THE DATA
(* ===== verification/Crypto.v ===== *)
(** The encryption of stored credentials: internal/crypto/crypto.go, its uses in
    internal/repo/store.go, and the rotation of the key,
    internal/repo/encryption_rotate.go and internal/api/admin_handlers.go.

    AES-GCM and SHA-256 are the class [Gcm]; a nonce is drawn from a supply. *)

From S2P Require Export Store.
From S2P Require Import Base64 GoStrings.

Class Gcm := {
  sha256_sum : string → string;
  gcm_seal : string → string → string → string;           (* key, nonce, plaintext *)
  gcm_open : string → string → string → option string;    (* key, nonce, ciphertext *)
  draw_nonce : nat → option string;                       (* [rand.Reader] may fail *)
}.

(** [cipher.NewGCM]: nonces of 12 bytes, and what was sealed opens. *)
Definition nonceSize : nat := 12.
Class GcmLaws `{Gcm} : Prop := {
  gcm_open_seal k n p : gcm_open k n (gcm_seal k n p) = Some p;
  nonce_length i n : draw_nonce i = Some n → String.length n = nonceSize;
}.

Definition encryptedPrefix : string := "enc:".
Definition IsEncrypted (value : string) : bool := HasPrefix value encryptedPrefix.

(** [raw[:n]]; [sdrop] is [raw[n:]]. *)
Definition stake (n : nat) (s : string) : string := String.substring 0 n s.

(** The key of the cipher. *)
Record Encryptor := mkEncryptor { e_key : string }.

Section Crypto.
Context `{Gcm}.

Definition New (key : string) : result err Encryptor :=
  if IsEmpty key then Err (ErrMsg "encryption key is required")
  else if Nat.ltb (String.length key) 16 then Err (ErrMsg "encryption key must be at least 16 characters")
  else Ok (mkEncryptor (sha256_sum key)).

Definition Encrypt (e : Encryptor) (nonce : option string) (plaintext : string) : result err string :=
  if IsEmpty plaintext then Ok ""
  else if IsEncrypted plaintext then Ok plaintext
  else match nonce with
  | None => Err (ErrMsg "nonce")
  | Some nonce => Ok (encryptedPrefix +:+ EncodeToString (nonce +:+ gcm_seal (e_key e) nonce plaintext))
  end.

Definition Decrypt (e : Encryptor) (value : string) : result err string :=
  if IsEmpty value then Ok ""
  else if negb (IsEncrypted value) then Ok value
  else match DecodeString (TrimPrefix value encryptedPrefix) with
  | None => Err (ErrMsg "decrypt credential: base64")
  | Some raw =>
      if Nat.ltb (String.length raw) nonceSize then Err (ErrMsg "decrypt credential: ciphertext too short")
      else match gcm_open (e_key e) (stake nonceSize raw) (sdrop nonceSize raw) with
      | None => Err (ErrMsg "decrypt credential")
      | Some plaintext => Ok plaintext
      end
  end.

Definition EncryptIfNeeded (e : Encryptor) (nonce : option string) (value : string) : result err string :=
  if IsEmpty value || IsEncrypted value then Ok value else Encrypt e nonce value.

(** * The repository *)

Definition encryptToken (encryptor : option Encryptor) (nonce : option string) (token : string) : result err string :=
  match encryptor with
  | None => Ok token
  | Some e => if IsEmpty token then Ok token else Encrypt e nonce token
  end.
Definition decryptToken (encryptor : option Encryptor) (token : string) : result err string :=
  match encryptor with
  | None => Ok token
  | Some e => if IsEmpty token then Ok token else Decrypt e token
  end.

(** The columns that hold secrets: [clusters.token] and
    [nats_account_users.seed_encrypted], by the id of the row. *)
Record Secrets := mkSecrets { se_tokens : gmap string string; se_seeds : gmap string string }.
Definition set_token (id token : string) (s : Secrets) : Secrets :=
  mkSecrets (<[id := token]> (se_tokens s)) (se_seeds s).

(** [queryListClusterTokens] *)
Definition ListClusterTokens (s : Secrets) : list (string * string) :=
  List.filter (λ r, negb (IsEmpty r.2)) (map_to_list (se_tokens s)).

Abbreviation SM := (M Secrets err).

(** At start-up: the tokens that are in clear.  Each update is a statement of its
    own; an error leaves the earlier ones.  [answers]: whether the database answers
    the query, then whether it gives each row (or the end of them) and takes the
    update of it. *)
Section Reencrypt.
Context (answers : nat → bool).

Fixpoint reencrypt_rows (e : Encryptor) (i : nat) (rows : list (string * string)) : SM unit :=
  ensure (answers (2 * i + 1)) ErrDB ;;
  match rows with
  | [] => ret tt
  | (id, token) :: rows =>
      if IsEncrypted token then reencrypt_rows e (S i) rows
      else
        let! encrypted := lift (Encrypt e (draw_nonce i) token) in
        ensure (answers (2 * i + 2)) ErrDB ;;
        modify (set_token id encrypted) ;;
        reencrypt_rows e (S i) rows
  end.
Definition ReencryptCredentials (e : Encryptor) : SM unit :=
  ensure (answers 0) ErrDB ;;
  let! s := get in reencrypt_rows e 0 (ListClusterTokens s).
End Reencrypt.

Definition decryptWithFallback (value : string) (oldEnc : Encryptor) (active : option Encryptor) : result err string :=
  if IsEmpty value then Ok ""
  else if negb (IsEncrypted value) then Ok value
  else match Decrypt oldEnc value with
  | Ok plain => Ok plain
  | Err _ => match active with
             | Some a => Decrypt a value
             | None => Err (ErrMsg "decrypt credential")
             end
  end.

Section Rotate.
(** Whether the driver runs a statement of a transaction while the rows of a
    query of it are still open. *)
Context (concurrent_rows : bool).

Fixpoint rotate_rows (oldEnc newEnc : Encryptor) (active : option Encryptor) (dryRun : bool) (i : nat)
    (rows : list (string * string)) : SM nat :=
  match rows with
  | [] => ret 0
  | (id, token) :: rows =>
      let! plain := lift (decryptWithFallback token oldEnc active) in
      let! encrypted := lift (Encrypt newEnc (draw_nonce i) plain) in
      (if dryRun then ret tt
       else ensure concurrent_rows ErrDB ;; modify (set_token id encrypted)) ;;
      let! n := rotate_rows oldEnc newEnc active dryRun (S i) rows in
      ret (S n)
  end.

(** The number of clusters; a transaction. *)
Definition RotateEncryptionKeys (active : option Encryptor) (currentKey newKey : string) (dryRun : bool) : SM nat :=
  let! oldEnc := lift (New currentKey) in
  let! newEnc := lift (New newKey) in
  λ s, match (let! s := get in rotate_rows oldEnc newEnc active dryRun 0 (ListClusterTokens s)) s with
       | (Ok n, s') => (Ok n, s')
       | (Err e, _) => (Err e, s)
       end.

(** The handler: [actor] is the user of the request, [body] the two keys. *)
Definition RotateEncryptionKey (active : option Encryptor) (actor : option User) (body : option (string * string))
    (dryRun : bool) : M Secrets err (Z * nat) :=
  match actor with
  | Some user =>
      if negb (u_IsRoot user) then ret (403%Z, 0)
      else match body with
      | None => ret (400%Z, 0)
      | Some (currentKey, newKey) =>
          if IsEmpty currentKey || IsEmpty newKey then ret (400%Z, 0)
          else if Nat.ltb (String.length newKey) 16 then ret (400%Z, 0)
          else
            let! r := attempt (RotateEncryptionKeys active currentKey newKey dryRun) in
            match r with Ok n => ret (200%Z, n) | Err _ => ret (400%Z, 0) end
      end
  | None => ret (403%Z, 0)
  end.
End Rotate.
End Crypto.

(** * What was encrypted decrypts *)

Lemma stake_app (s t : string) : stake (String.length s) (s +:+ t) = s.
Proof.
  unfold stake. induction s as [|a s IH]; [by destruct t|]. rewrite app_cons. simpl. by f_equal.
Qed.

Section Facts.
Context `{GcmLaws}.

Lemma Encrypt_encrypted e i p c : Encrypt e (draw_nonce i) p = Ok c → IsEmpty p = false → IsEncrypted c = true.
Proof.
  unfold Encrypt. intros E Hp. rewrite Hp in E. destruct (IsEncrypted p) eqn:Ep; [by injection E as <-|].
  destruct (draw_nonce i) as [n|]; [|done]. injection E as <-. apply HasPrefix_app.
Qed.

Lemma Decrypt_Encrypt_gen e i p c :
  Encrypt e (draw_nonce i) p = Ok c → IsEncrypted p = false → Decrypt e c = Ok p.
Proof.
  unfold Encrypt. intros E Hp. destruct (IsEmpty p) eqn:He.
  { apply IsEmpty_true in He as ->. by injection E as <-. }
  rewrite Hp in E. destruct (draw_nonce i) as [n|] eqn:Hn; [|done]. injection E as <-.
  pose proof (nonce_length i n Hn) as Hlen. unfold Decrypt.
  set (raw := n +:+ gcm_seal (e_key e) n p).
  replace (IsEmpty (encryptedPrefix +:+ EncodeToString raw)) with false by done.
  replace (IsEncrypted (encryptedPrefix +:+ EncodeToString raw)) with true by (symmetry; apply HasPrefix_app).
  cbn [negb]. rewrite TrimPrefix_app, DecodeString_encode.
  assert (Hr : String.length raw = nonceSize + String.length (gcm_seal (e_key e) n p))
    by (unfold raw; by rewrite length_app_string, Hlen).
  rewrite (proj2 (Nat.ltb_ge _ _)) by lia. unfold raw.
  by rewrite <- Hlen, stake_app, sdrop_app, gcm_open_seal.
Qed.

Lemma token_roundtrip encryptor i p c :
  encryptToken encryptor (draw_nonce i) p = Ok c → IsEncrypted p = false → decryptToken encryptor c = Ok p.
Proof.
  unfold encryptToken, decryptToken. intros E Hp. destruct encryptor as [e|]; [|by injection E as <-].
  destruct (IsEmpty p) eqn:He.
  - injection E as <-. by rewrite He.
  - pose proof (Encrypt_encrypted _ _ _ _ E He) as Hc. destruct c as [|a c]; [done|].
    by eapply Decrypt_Encrypt_gen.
Qed.

(** * The rotation *)

Lemma ListClusterTokens_spec (s : Secrets) id token :
  (id, token) ∈ ListClusterTokens s ↔ se_tokens s !! id = Some token ∧ token ≠ "".
Proof.
  unfold ListClusterTokens. rewrite list_elem_of_In, filter_In, <- list_elem_of_In, elem_of_map_to_list.
  cbn [snd]. by rewrite negb_true_iff, IsEmpty_false.
Qed.

Lemma ListClusterTokens_nodup (s : Secrets) : NoDup (ListClusterTokens s).*1.
Proof.
  unfold ListClusterTokens. pose proof (NoDup_fst_map_to_list (se_tokens s)) as Hnd.
  induction (map_to_list (se_tokens s)) as [|[id t] l IH]; [done|].
  apply NoDup_cons in Hnd as [Hn Hnd]. cbn [List.filter snd].
  destruct (negb (IsEmpty t)); [|by apply IH]. rewrite fmap_cons.
  apply NoDup_cons. split; [|by apply IH]. intros Hin. apply Hn.
  apply list_elem_of_fmap in Hin as (r & -> & Hr). apply list_elem_of_In, filter_In in Hr as [Hr _].
  apply list_elem_of_fmap. exists r. split; [done|]. by apply list_elem_of_In.
Qed.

INSTRUCTIONS TO FOLLOW
Please make an exact copy of the lines above from the line with "draw_nonce : nat" through the line with "else Ok (mkEncryptor (sha256_sum key)).", both ends included.

SOLUTION TO THE EXERCISE
  draw_nonce : nat → option string;                       (* [rand.Reader] may fail *)
}.

(** [cipher.NewGCM]: nonces of 12 bytes, and what was sealed opens. *)
Definition nonceSize : nat := 12.
Class GcmLaws `{Gcm} : Prop := {
  gcm_open_seal k n p : gcm_open k n (gcm_seal k n p) = Some p;
  nonce_length i n : draw_nonce i = Some n → String.length n = nonceSize;
}.

Definition encryptedPrefix : string := "enc:".
Definition IsEncrypted (value : string) : bool := HasPrefix value encryptedPrefix.

(** [raw[:n]]; [sdrop] is [raw[n:]]. *)
Definition stake (n : nat) (s : string) : string := String.substring 0 n s.

(** The key of the cipher. *)
Record Encryptor := mkEncryptor { e_key : string }.

Section Crypto.
Context `{Gcm}.

Definition New (key : string) : result err Encryptor :=
  if IsEmpty key then Err (ErrMsg "encryption key is required")
  else if Nat.ltb (String.length key) 16 then Err (ErrMsg "encryption key must be at least 16 characters")
  else Ok (mkEncryptor (sha256_sum key)).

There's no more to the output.